Et la solitude fabuleuse

Pendant trois ans, j’ai vécu dans une maison isolée, en lisière d’un bois, au cœur de la campagne. Rien autour. Rien que le vent, les arbres, la pluie, le ciel. Un temps suspendu, une immersion totale. J’y cherchais quelque chose que je ne savais pas encore nommer.

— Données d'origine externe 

(* ===== verification/Toml.v ===== *)
(** TOML documents and JSON values as data ([toml_edit], [serde_json]): what
    [src/src/config.rs] asks of an item, the ordered maps of a table, and loops
    that stop at an error.

    A table is the list of its entries in document order, each key once.  Comments
    and layout are not part of the data; [inline] tells a [InlineTable] from a
    [Table], the one difference of form the code looks at.  An array of tables, a
    float and a date answer every question with no. *)

From S2P Require Import Prelude.
From S2P Require Import Text.

#[local] Set Warnings "-register-all".

(** * Items *)

Inductive Item :=
  | TString (text : string)
  | TInteger (value : Z)
  | TBool (value : bool)
  | TArray (items : list Item)
  | TTable (inline : bool) (fields : list (string * Item))
  | TOther.

Abbreviation Fields := (list (string * Item)).

(** [Item::as_str], [as_integer], [as_bool], [as_array], [as_table_like],
    [Value::as_inline_table] *)
Definition as_str (item : Item) : option string := match item with TString s => Some s | _ => None end.
Definition as_integer (item : Item) : option Z := match item with TInteger i => Some i | _ => None end.
Definition as_bool (item : Item) : option bool := match item with TBool b => Some b | _ => None end.
Definition as_array (item : Item) : option (list Item) := match item with TArray l => Some l | _ => None end.
Definition as_table_like (item : Item) : option Fields := match item with TTable _ t => Some t | _ => None end.
Definition as_inline_table (item : Item) : option Fields := match item with TTable true t => Some t | _ => None end.

(** * Ordered maps *)

Section OrderedMaps.
Context {A : Type}.
Implicit Type t : list (string * A).

(** [TableLike::get], [contains_key], [insert], [remove] *)
Fixpoint get (key : string) t : option A :=
  match t with
  | [] => None
  | (k, a) :: t => if decide (k = key) then Some a else get key t
  end.
Definition contains_key (key : string) t : bool := match get key t with Some _ => true | None => false end.
Fixpoint put (key : string) (a : A) t : list (string * A) :=
  match t with
  | [] => [(key, a)]
  | (k, b) :: t => if decide (k = key) then (k, a) :: t else (k, b) :: put key a t
  end.
Definition del (key : string) t : list (string * A) := filter (fun e => e.1 <> key) t.

Lemma get_put key k a t : get k (put key a t) = if decide (key = k) then Some a else get k t.
Proof. induction t as [|[k' b] t IH]; cbn; repeat (case_decide || cbn); subst; congruence. Qed.

Lemma get_put_same key a t : get key (put key a t) = Some a.
Proof. rewrite get_put. by rewrite decide_True. Qed.

Lemma get_put_other key k a t : key <> k -> get k (put key a t) = get k t.
Proof. intros. rewrite get_put. by rewrite decide_False. Qed.

Lemma get_del key k t : get k (del key t) = if decide (key = k) then None else get k t.
Proof.
  unfold del. induction t as [|[k' b] t IH]; [by case_decide|]. rewrite filter_cons. cbn.
  repeat (case_decide || cbn); subst; try congruence; naive_solver.
Qed.

Lemma put_keys key a t k : k ∈ (put key a t).*1 <-> k = key \/ k ∈ t.*1.
Proof. induction t as [|[k' b] t IH]; cbn; repeat case_decide; cbn; subst; set_solver. Qed.

Lemma put_nodup key a t : NoDup t.*1 -> NoDup (put key a t).*1.
Proof.
  induction t as [|[k b] t IH]; cbn; [intros _; repeat constructor; set_solver|].
  rewrite !NoDup_cons. intros [Hk Hn]. case_decide; cbn; rewrite NoDup_cons; [done|].
  rewrite put_keys. split; [naive_solver|]. by apply IH.
Qed.

Lemma del_sublist key t : sublist (del key t) t.
Proof. apply sublist_filter. Qed.

Lemma del_nodup key t : NoDup t.*1 -> NoDup (del key t).*1.
Proof. intros Hn. eapply sublist_NoDup; [exact Hn|]. apply fmap_sublist, del_sublist. Qed.

Lemma get_None_keys key t : get key t = None <-> key ∉ t.*1.
Proof. induction t as [|[k b] t IH]; cbn; [set_solver|]. case_decide; set_solver. Qed.

Lemma get_Some_elem key a t : get key t = Some a -> (key, a) ∈ t.
Proof. induction t as [|[k b] t IH]; cbn; [done|]. case_decide; [intros [= ->]; subst|]; set_solver. Qed.

Lemma elem_get key a t : NoDup t.*1 -> (key, a) ∈ t -> get key t = Some a.
Proof.
  induction t as [|[k b] t IH]; cbn; [set_solver|]. rewrite NoDup_cons. intros [Hk Hn] [[= -> ->]|Hin]%elem_of_cons.
  - by rewrite decide_True.
  - rewrite decide_False; [by apply IH|]. intros ->. apply Hk. apply list_elem_of_fmap. by exists (key, a).
Qed.

Lemma put_elem key a t e : e ∈ put key a t -> e = (key, a) \/ e ∈ t.
Proof. induction t as [|[k b] t IH]; cbn; repeat case_decide; subst; set_solver. Qed.

End OrderedMaps.

Create HintDb toml.
#[export] Hint Resolve put_nodup del_nodup : toml.

(** * JSON *)

(** A number is kept as its text; an object lists its entries in key order. *)
Inductive Value :=
  | JNull
  | JBool (value : bool)
  | JNumber (text : string)
  | JString (text : string)
  | JArray (items : list Value)
  | JObject (fields : list (string * Value)).

(** [Value::as_str], [as_array], [as_object] *)
Definition json_str (v : Value) : option string := match v with JString s => Some s | _ => None end.
Definition json_array (v : Value) : option (list Value) := match v with JArray l => Some l | _ => None end.
Definition json_object (v : Value) : option (list (string * Value)) := match v with JObject t => Some t | _ => None end.

(** * Loops that stop at an error *)

Section TryFold.
Context {S A E : Type}.

(** [for x in l { s = step(s, x)? }] *)
Fixpoint try_fold (step : S -> A -> result S E) (s : S) (l : list A) : result S E :=
  match l with
  | [] => Ok s
  | x :: l => let? s := step s x in try_fold step s l
  end.

End TryFold.

(** A loop that inserts what one entry of a table reads as under its name. *)
Definition read_entries {V E} (read : string -> Item -> result V E) (fields : Fields) : result (gmap string V) E :=
  try_fold (fun m '(name, item) => let? v := read name item in Ok (<[name := v]> m)) ∅ fields.

Lemma rbind_Ok {A B E} (k : A -> result B E) (r : result A E) b : rbind k r = Ok b <-> exists a, r = Ok a /\ k a = Ok b.
Proof. destruct r as [a|e]; cbn; split; [by exists a|naive_solver|done|naive_solver]. Qed.

Lemma is_ok_Ok {A E} (r : result A E) : is_ok r = true <-> exists a, r = Ok a.
Proof. destruct r; cbn; split; naive_solver. Qed.

Lemma forallb_agree {A} (f g : A -> bool) l : (forall x, f x = g x) -> forallb f l = forallb g l.
Proof. intros Hfg. induction l as [|x l IH]; cbn; [done|]. by rewrite Hfg, IH. Qed.

Section FoldLaws.
Context {S A E : Type}.
Variable step : S -> A -> result S E.

Lemma try_fold_app s l1 l2 : try_fold step s (l1 ++ l2) = let? s := try_fold step s l1 in try_fold step s l2.
Proof. revert s. induction l1 as [|x l1 IH]; intros s; cbn; [done|]. destruct (step s x); cbn; [apply IH|done]. Qed.

(** Where the outcome of a step does not depend on the state, a loop succeeds when
    every step does. *)
Lemma try_fold_ok s l :
  (forall s s' x, is_ok (step s x) = is_ok (step s' x)) ->
  is_ok (try_fold step s l) = forallb (fun x => is_ok (step s x)) l.
Proof.
  intros Hstep. revert s. induction l as [|x l IH]; intros s; cbn; [done|].
  destruct (step s x) as [s'|e] eqn:Hx; cbn; [|done]. rewrite IH. apply forallb_agree. intros y. apply Hstep.
Qed.

(** What every step keeps, the loop keeps. *)
Lemma try_fold_inv (P : S -> Prop) s l s' :
  P s -> (forall s x s', x ∈ l -> P s -> step s x = Ok s' -> P s') -> try_fold step s l = Ok s' -> P s'.
Proof.
  revert s. induction l as [|x l IH]; intros s Hs Hstep; cbn; [by intros [= <-]|].
  rewrite rbind_Ok. intros (s1 & Hx & Hl). eapply IH; [|intros; eapply Hstep|exact Hl]; [|by right|done|done].
  eapply Hstep; [by left|done|done].
Qed.

End FoldLaws.

Section Fields.
Context {S E B : Type}.
Variable step : S -> string * Item -> result S E.
Variable field : S -> B.
Variable key : string.

(** A component of the state that only the entry of one key sets: it holds what
    that entry reads as, or what it held before. *)
Lemma try_fold_field (R : Item -> B -> Prop) s fields s' :
  NoDup fields.*1 ->
  (forall s k item s', k <> key -> step s (k, item) = Ok s' -> field s' = field s) ->
  (forall s1 item s', field s1 = field s -> step s1 (key, item) = Ok s' -> R item (field s')) ->
  try_fold step s fields = Ok s' ->
  match get key fields with Some item => R item (field s') | None => field s' = field s end.
Proof.
  intros Hn Hother. revert s. induction fields as [|[k item] fields IH]; intros s Hkey; cbn; [by intros [= <-]|].
  rewrite rbind_Ok. intros (s1 & Hx & Hl). rewrite fmap_cons, NoDup_cons in Hn. destruct Hn as [Hk Hn].
  case_decide as Heq.
  - subst k. assert (Hf : field s' = field s1).
    { assert (Hi : get key fields = None) by by apply get_None_keys. clear - Hother Hi Hl. revert s1 Hl.
      induction fields as [|[k' item'] fields IH]; intros s1; cbn; [by intros [= <-]|]. cbn in Hi. case_decide; [done|].
      rewrite rbind_Ok. intros (s2 & Hx & Hl). rewrite (IH Hi s2 Hl). by eapply Hother. }
    rewrite Hf. by eapply Hkey.
  - assert (Hs1 : field s1 = field s) by by eapply Hother. rewrite <- Hs1. apply IH; [done| |done].
    intros s2 item' s2' Hs2. apply Hkey. congruence.
Qed.

End Fields.

Section Entries.
Context {V E : Type}.
Variable read : string -> Item -> result V E.

Lemma read_entries_ok fields :
  is_ok (read_entries read fields) = forallb (fun e => is_ok (read e.1 e.2)) fields.
Proof.
  unfold read_entries. rewrite try_fold_ok.
  - apply forallb_agree. intros [k item]. cbn. by destruct (read k item).
  - intros s s' [k item]. by destruct (read k item).
Qed.

(** The map holds what each entry reads as, and nothing else. *)
Lemma read_entries_lookup fields m name :
  NoDup fields.*1 -> read_entries read fields = Ok m ->
  match get name fields with
  | Some item => exists v, read name item = Ok v /\ m !! name = Some v
  | None => m !! name = None
  end.
Proof.
  intros Hn Hr.
  pose proof (try_fold_field (fun (m : gmap string V) '(name, item) => let? v := read name item in Ok (<[name := v]> m))
    (fun m => m !! name) name
    (fun item o => exists v, read name item = Ok v /\ o = Some v) ∅ fields m Hn) as Hf.
  cbn beta in Hf. rewrite lookup_empty in Hf. apply Hf; [| |exact Hr].
  - intros s k item s' Hk. rewrite rbind_Ok. intros (v & _ & [= <-]). by rewrite lookup_insert_ne.
  - intros s item s' _. rewrite rbind_Ok. intros (v & Hv & [= <-]). exists v. by rewrite lookup_insert_eq.
Qed.

Lemma read_entries_Some fields m name v :
  NoDup fields.*1 -> read_entries read fields = Ok m -> m !! name = Some v ->
  exists item, get name fields = Some item /\ read name item = Ok v.
Proof.
  intros Hn Hr Hm. pose proof (read_entries_lookup fields m name Hn Hr) as Hl.
  destruct (get name fields) as [item|]; [|congruence]. destruct Hl as (v' & Hv & Hm'). exists item. split; [done|congruence].
Qed.

End Entries.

D’abord, il n’y a eu que le vert. Puis le vert s’est mis à parler. Le paysage n’était plus une image à regarder, mais une matière à traverser. Vivre là, c’était apprendre à voir — non pour reconnaître, mais pour ressentir. Sentir ce qui bouge, ce qui insiste, ce qui se transforme. Ce n’était pas une retraite, mais une collision. Une solitude rude et nue, comme la nomme Damasio : s’isoler pour que l’univers devienne assez vaste à l’intérieur, pour que renaisse une forme de vie.

Le paysage m’est apparu comme une interface — non pas entre moi et le monde, mais entre moi et une conscience encore inexplorée. Une conscience non verbale, faite d’odeurs, de rythmes, de micro-perceptions. Regarder un paysage, j’en ai compris qu’il ne s’agissait pas d’observer, mais d’être traversé. Et pour qu’un paysage existe, il faut d’abord y renoncer comme à une possession.

J’ai commencé à dessiner. Non pour représenter ce qui m’entourait, mais pour donner forme à ce qui m’habitait. À ce qui remontait sans prévenir. À ce qui n’avait jamais trouvé de mots. Ce n’était pas un paysage extérieur que je traçais, mais une tension intérieure révélée par le dehors : un sol mental, une topographie affective.

Ce mouvement intérieur s’est nourri d’images anciennes, surgies comme des spectres : Phèdre consumée par le désir et la honte, Médée serrant ses enfants avant l’irréparable, Salomé portant la tête de Jean-Baptiste dans une lumière glacée. Je ne les cite pas, je les absorbe. Elles traversent mes dessins comme des réminiscences d’un théâtre archaïque et viscéral.

Les formats varient, du minuscule au monumental, parce qu’aucune échelle ne suffit. Parfois une seule ligne contient tout ; parfois il faut des mètres entiers pour approcher un battement, une faille, une torsion. Le bois, le vent, les longues nuits m’ont appris à écouter ces mouvements-là. Je ne dessinais pas la forêt. Je dessinais ce qu’elle ouvrait en moi.

Dans cette solitude concrète, sans illusion, j’ai croisé pour la première fois ma propre présence. Et j’ai compris que le paysage n’était pas un décor, mais un révélateur. Une mise en vibration. Habiter un lieu, c’est toujours, en secret, habiter une part oubliée de soi.